Review by Booklist Review
Sociologist and journalist Goyal (Schools on Trial, 2016) examines poverty's far-reaching effects on the lives and education of three Philadelphia students. Emmanuel, Ryan, and Giancarlos live in Kensington, once a robust Philadelphia industrial neighborhood capable of supporting a middle class, and now one of the city's poorest areas. Kensington's major commerce is Philadelphia's largest open-air illegal drug market. The three students' lives have been negatively affected by poor access to health care and food and housing insecurities since before they were born; poverty, violence, and instability are hallmarks of all aspects of their growing up. Under-resourced neighborhood schools have few tools besides unyielding (and ineffective) discipline to deal with the effects of students' traumatic daily lives, becoming the first step in the school-toprison pipeline. Charter schools, meanwhile, siphon off funding and will not help students dealing with the issues that plague Emmanuel, Ryan, and Giancarlos. Goyal's compelling writing and extensive research make this an excellent counterpart to Matthew Desmond's Poverty, by America (2023) and the works of Jonathan Kozol.

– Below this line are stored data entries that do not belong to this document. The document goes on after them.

(** * The query builder of vuex-orm-next ([src/query/Query.ts])

    A shallow embedding of the [Query] class together with the properties
    of filtering, pagination, retrieval by id, saving, destroying,
    reviving and eager loading.

    The host language is modelled as far as the class relies on it:
    plain values with the two equalities of JavaScript, objects as
    association lists kept in property enumeration order, [slice],
    exceptions as a result type. *)

From Stdlib Require Import String Ascii List ZArith NArith Bool Lia.
From Stdlib Require Import DecimalString.
Import ListNotations.

Set Warnings "-register-all".

Local Open Scope string_scope.
Local Open Scope list_scope.
Local Open Scope Z_scope.

(* ================================================================== *)
(** * Values of the host language *)
(* ================================================================== *)

(** Field values, ids and normalized schemas.  Numbers are the integers
    and NaN (the only number on which [===] and [includes] disagree).
    Arrays and objects are carried by content; as operands of an
    equality they are distinct references. *)
Inductive Value : Type :=
| VUndefined
| VNull
| VBool (b : bool)
| VNum (n : Z)
| VNaN
| VStr (s : string)
| VArr (items : list Value)
| VObj (props : list (string * Value)).

(** [a === b]. *)
Definition strictEq (a b : Value) : bool :=
  match a, b with
  | VUndefined, VUndefined => true
  | VNull, VNull => true
  | VBool x, VBool y => Bool.eqb x y
  | VNum x, VNum y => Z.eqb x y
  | VStr x, VStr y => String.eqb x y
  | _, _ => false
  end.

(** SameValueZero, the comparison of [Array.prototype.includes]. *)
Definition sameValueZero (a b : Value) : bool :=
  match a, b with
  | VNaN, VNaN => true
  | _, _ => strictEq a b
  end.

(** [items.includes(x)]. *)
Definition includes (items : list Value) (x : Value) : bool :=
  existsb (fun y => sameValueZero y x) items.

(** [!v] is true on the falsy values. *)
Definition falsy (v : Value) : bool :=
  match v with
  | VUndefined | VNull | VNaN => true
  | VBool b => negb b
  | VNum n => Z.eqb n 0
  | VStr s => String.eqb s ""
  | VArr _ | VObj _ => false
  end.

(** [Array.isArray(v)]. *)
Definition isArray (v : Value) : bool :=
  match v with VArr _ => true | _ => false end.

(** [String(n)] for an integer. *)
Definition decimal (n : N) : string :=
  NilZero.string_of_uint (N.to_uint n).

Definition decimalZ (n : Z) : string :=
  match n with
  | Z0 => "0"
  | Zpos p => decimal (Npos p)
  | Zneg p => ("-" ++ decimal (Npos p))%string
  end.

(** [String(v)]; an array is joined with commas, [null] and [undefined]
    elements giving the empty string. *)
Fixpoint toString (v : Value) : string :=
  match v with
  | VUndefined => "undefined"
  | VNull => "null"
  | VBool true => "true"
  | VBool false => "false"
  | VNum n => decimalZ n
  | VNaN => "NaN"
  | VStr s => s
  | VArr items =>
      (fix join (xs : list Value) : string :=
         match xs with
         | [] => ""
         | x :: rest =>
             let here :=
               match x with
               | VUndefined | VNull => ""
               | _ => toString x
               end in
             match rest with
             | [] => here
             | _ => (here ++ "," ++ join rest)%string
             end
         end) items
  | VObj _ => "[object Object]"
  end.

(** [xs.indexOf(x)] on an array of booleans. *)
Fixpoint indexOfFrom (i : Z) (xs : list bool) (x : bool) : Z :=
  match xs with
  | [] => -1
  | y :: rest => if Bool.eqb y x then i else indexOfFrom (i + 1) rest x
  end.

Definition indexOf (xs : list bool) (x : bool) : Z := indexOfFrom 0 xs x.

(** [xs.slice(start, end)]; [end_ = None] is the one-argument form. *)
Definition slice {A : Type} (xs : list A) (start : Z) (end_ : option Z) : list A :=
  let len := Z.of_nat (length xs) in
  let k := if start <? 0 then Z.max (len + start) 0 else Z.min start len in
  let final :=
    match end_ with
    | None => len
    | Some e => if e <? 0 then Z.max (len + e) 0 else Z.min e len
    end in
  firstn (Z.to_nat (Z.max (final - k) 0)) (skipn (Z.to_nat k) xs).

(* ================================================================== *)
(** * Objects *)
(* ================================================================== *)

(** An object used as a map: its own properties in enumeration order,
    which is the order [for .. in] visits them: array-index keys in
    ascending numeric order, then the other keys in insertion order. *)
Definition JsObj (A : Type) : Type := list (string * A).

Definition digitOf (c : ascii) : option N :=
  let n := N_of_ascii c in
  if ((48 <=? n) && (n <=? 57))%N then Some (n - 48)%N else None.

Fixpoint digitsValue (acc : N) (s : string) : option N :=
  match s with
  | EmptyString => Some acc
  | String c rest =>
      match digitOf c with
      | Some d => digitsValue (10 * acc + d)%N rest
      | None => None
      end
  end.

(** A key is an array index when it is the canonical decimal form of an
    integer below 2^32 - 1. *)
Definition arrayIndex (k : string) : option N :=
  match digitsValue 0%N k with
  | Some n =>
      if ((n <? 4294967295)%N && String.eqb (decimal n) k)%bool
      then Some n else None
  | None => None
  end.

From Booklist, Copyright (c) American Library Association. Used with permission.
Review by Publisher's Weekly Review
Sociologist Goyal (Schools on Trial) delivers a nuanced and intimate portrayal of three Puerto Rican teens growing up in the Kensington neighborhood of Philadelphia, drawing on a decade of research in the community to demonstrate how poverty is a barely surmountable obstacle for disadvantaged young people. Ryan Rivera, Giancarlos Rodriguez, and Emmanuel Coreano are students at El Centro de Estudiantes, an alternative school and "last chance" for the trio to avoid becoming high school dropouts. Goyal also profiles the boys' mothers, painting a generational picture of poverty's effects. (Ivette, Emmanuel's disabled single mother, receives only $10,000 a year in public assistance.) The need for money drives Ryan and Giancarlos to drug-dealing, while Emmanuel contends with unstable and unsafe housing. Their harrowing stories are enriched by closely observed details that will linger in the reader's mind, like Emmanuel's struggle to store his few prized items of clothing somewhere clean. While Goyal points to deindustrialization and a lack of good jobs, the war on drugs that unfairly targets people of color, and other causes of his subjects' poverty, he makes the case that direct government financial support is the best method to help impoverished young people, and laments the recent expiration of the pandemic-era child tax credit, of which the author was an architect. It's an enthralling and often maddening read. (Aug.)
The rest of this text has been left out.